[How to complete this task] Below are records; transcribe each one exactly.

[Data supplied]

━━━

(** ** Incremental reading of text files *)

Lemma str_length_app s t : String.length (s +:+ t) = (String.length s + String.length t)%nat.
Proof.
  induction s as [|c s IH]; [reflexivity|].
  rewrite str_app_cons. cbn [String.length]. now rewrite IH.
Qed.

Lemma str_drop_app s t : Str.drop (String.length s) (s +:+ t) = t.
Proof.
  induction s as [|c s IH]; [now destruct t|].
  rewrite str_app_cons. cbn [String.length Str.drop]. exact IH.
Qed.

Lemma str_drop_0 s : Str.drop 0 s = s.
Proof. now destruct s. Qed.

Lemma str_drop_all s : Str.drop (String.length s) s = EmptyString.
Proof. induction s as [|c s IH]; [reflexivity|exact IH]. Qed.

Lemma appends_of_lines os path i lines :
  map a_line (appends_of os path i lines) = kept_lines lines.
Proof.
  unfold kept_lines. revert i. induction lines as [|l lines IH]; intros i; [reflexivity|].
  cbn [appends_of map]. rewrite map_app, IH, filter_cons.
  destruct (Str.truthy (Str.strip l)) eqn:E.
  - rewrite decide_True by reflexivity. reflexivity.
  - rewrite decide_False by discriminate. reflexivity.
Qed.

Lemma kept_lines_app l1 l2 : kept_lines (l1 ++ l2) = kept_lines l1 ++ kept_lines l2.
Proof. unfold kept_lines. now rewrite map_app, filter_app. Qed.

(** A text that ends a line can be split there. *)
Lemma split_lines_app cur s extra :
  Disk.split_lines cur ((s +:+ nl) +:+ extra)
  = Disk.split_lines cur (s +:+ nl) ++ Disk.split_lines EmptyString extra.
Proof.
  revert cur. induction s as [|c s IH]; intros cur.
  - change (("" +:+ nl) +:+ extra) with (String Disk.LF extra).
    change ("" +:+ nl) with (String Disk.LF EmptyString).
    cbn [Disk.split_lines]. rewrite Ascii.eqb_refl. reflexivity.
  - rewrite !str_app_cons. cbn [Disk.split_lines].
    destruct (Ascii.eqb c Disk.LF); [now rewrite IH|].
    destruct (Ascii.eqb c Disk.CR); [|apply IH].
    destruct s as [|d s].
    + change (("" +:+ nl) +:+ extra) with (String Disk.LF extra).
      change ("" +:+ nl) with (String Disk.LF EmptyString).
      cbv beta iota. rewrite Ascii.eqb_refl. reflexivity.
    + rewrite !str_app_cons in *. cbv beta iota.
      destruct (Ascii.eqb d Disk.LF) eqn:Ed.
      * specialize (IH EmptyString). cbn [Disk.split_lines] in IH. rewrite Ed in IH.
        injection IH as IH. now rewrite IH.
      * now rewrite IH.
Qed.

Lemma store_all_app calls1 calls2 c :
  store_all (calls1 ++ calls2) c = store_all calls2 (store_all calls1 c).
Proof. unfold store_all. apply fold_left_app. Qed.

(** One notification for an ASCII file on the disk of the scenarios. *)
Lemma process_disk path content dirs time a :
  stats_complete (log_collector a) ->
  0 <= last_position path a <= Z.of_nat (String.length content) ->
  let os := Disk.os {[ path := content ]} dirs time in
  let a' := state (process_log_file os path a) in
  log_collector a'
  = store_all
      (appends_of os path 0
         (text_lines (Str.drop (Z.to_nat (last_position path a)) content)))
      (log_collector a)
  /\ last_position path a' = Z.of_nat (String.length content).
Proof.
  intros Hc Hpos. cbn zeta.
  set (os := Disk.os {[ path := content ]} dirs time).
  assert (Hsize : getsize os path = Ok (Z.of_nat (String.length content))).
  { unfold os, Disk.os, Disk.lookup_file. cbn [getsize]. now rewrite lookup_singleton_eq. }
  assert (Hopen : open_text os path = Ok (Disk.text_file content)).
  { unfold os, Disk.os, Disk.lookup_file. cbn [open_text]. now rewrite lookup_singleton_eq. }
  destruct (Z.eq_dec (last_position path a) (Z.of_nat (String.length content))) as [Heq|Hne].
  - rewrite (process_no_growth os path a _ Hsize) by lia. cbn [state].
    rewrite Heq, Nat2Z.id, str_drop_all. split; reflexivity.
  - rewrite (process_growth os path a _ (Disk.text_file content)
               (text_lines (Str.drop (Z.to_nat (last_position path a)) content))
               Hc Hsize); try assumption; try lia.
    + cbn [state log_collector]. split; [reflexivity|].
      unfold last_position. cbn [file_positions]. now rewrite lookup_insert_eq.
    + cbn [Disk.text_file f_seek].
      destruct (Z.ltb_spec (last_position path a) 0); [lia|reflexivity].
    + reflexivity.
Qed.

━━━

[Response]
(** ** Incremental reading of text files *)

Lemma str_length_app s t : String.length (s +:+ t) = (String.length s + String.length t)%nat.
Proof.
  induction s as [|c s IH]; [reflexivity|].
  rewrite str_app_cons. cbn [String.length]. now rewrite IH.
Qed.

Lemma str_drop_app s t : Str.drop (String.length s) (s +:+ t) = t.
Proof.
  induction s as [|c s IH]; [now destruct t|].
  rewrite str_app_cons. cbn [String.length Str.drop]. exact IH.
Qed.

Lemma str_drop_0 s : Str.drop 0 s = s.
Proof. now destruct s. Qed.

Lemma str_drop_all s : Str.drop (String.length s) s = EmptyString.
Proof. induction s as [|c s IH]; [reflexivity|exact IH]. Qed.

Lemma appends_of_lines os path i lines :
  map a_line (appends_of os path i lines) = kept_lines lines.
Proof.
  unfold kept_lines. revert i. induction lines as [|l lines IH]; intros i; [reflexivity|].
  cbn [appends_of map]. rewrite map_app, IH, filter_cons.
  destruct (Str.truthy (Str.strip l)) eqn:E.
  - rewrite decide_True by reflexivity. reflexivity.
  - rewrite decide_False by discriminate. reflexivity.
Qed.

Lemma kept_lines_app l1 l2 : kept_lines (l1 ++ l2) = kept_lines l1 ++ kept_lines l2.
Proof. unfold kept_lines. now rewrite map_app, filter_app. Qed.

(** A text that ends a line can be split there. *)
Lemma split_lines_app cur s extra :
  Disk.split_lines cur ((s +:+ nl) +:+ extra)
  = Disk.split_lines cur (s +:+ nl) ++ Disk.split_lines EmptyString extra.
Proof.
  revert cur. induction s as [|c s IH]; intros cur.
  - change (("" +:+ nl) +:+ extra) with (String Disk.LF extra).
    change ("" +:+ nl) with (String Disk.LF EmptyString).
    cbn [Disk.split_lines]. rewrite Ascii.eqb_refl. reflexivity.
  - rewrite !str_app_cons. cbn [Disk.split_lines].
    destruct (Ascii.eqb c Disk.LF); [now rewrite IH|].
    destruct (Ascii.eqb c Disk.CR); [|apply IH].
    destruct s as [|d s].
    + change (("" +:+ nl) +:+ extra) with (String Disk.LF extra).
      change ("" +:+ nl) with (String Disk.LF EmptyString).
      cbv beta iota. rewrite Ascii.eqb_refl. reflexivity.
    + rewrite !str_app_cons in *. cbv beta iota.
      destruct (Ascii.eqb d Disk.LF) eqn:Ed.
      * specialize (IH EmptyString). cbn [Disk.split_lines] in IH. rewrite Ed in IH.
        injection IH as IH. now rewrite IH.
      * now rewrite IH.
Qed.

Lemma store_all_app calls1 calls2 c :
  store_all (calls1 ++ calls2) c = store_all calls2 (store_all calls1 c).
Proof. unfold store_all. apply fold_left_app. Qed.

(** One notification for an ASCII file on the disk of the scenarios. *)
Lemma process_disk path content dirs time a :
  stats_complete (log_collector a) ->
  0 <= last_position path a <= Z.of_nat (String.length content) ->
  let os := Disk.os {[ path := content ]} dirs time in
  let a' := state (process_log_file os path a) in
  log_collector a'
  = store_all
      (appends_of os path 0
         (text_lines (Str.drop (Z.to_nat (last_position path a)) content)))
      (log_collector a)
  /\ last_position path a' = Z.of_nat (String.length content).
Proof.
  intros Hc Hpos. cbn zeta.
  set (os := Disk.os {[ path := content ]} dirs time).
  assert (Hsize : getsize os path = Ok (Z.of_nat (String.length content))).
  { unfold os, Disk.os, Disk.lookup_file. cbn [getsize]. now rewrite lookup_singleton_eq. }
  assert (Hopen : open_text os path = Ok (Disk.text_file content)).
  { unfold os, Disk.os, Disk.lookup_file. cbn [open_text]. now rewrite lookup_singleton_eq. }
  destruct (Z.eq_dec (last_position path a) (Z.of_nat (String.length content))) as [Heq|Hne].
  - rewrite (process_no_growth os path a _ Hsize) by lia. cbn [state].
    rewrite Heq, Nat2Z.id, str_drop_all. split; reflexivity.
  - rewrite (process_growth os path a _ (Disk.text_file content)
               (text_lines (Str.drop (Z.to_nat (last_position path a)) content))
               Hc Hsize); try assumption; try lia.
    + cbn [state log_collector]. split; [reflexivity|].
      unfold last_position. cbn [file_positions]. now rewrite lookup_insert_eq.
    + cbn [Disk.text_file f_seek].
      destruct (Z.ltb_spec (last_position path a) 0); [lia|reflexivity].
    + reflexivity.
Qed.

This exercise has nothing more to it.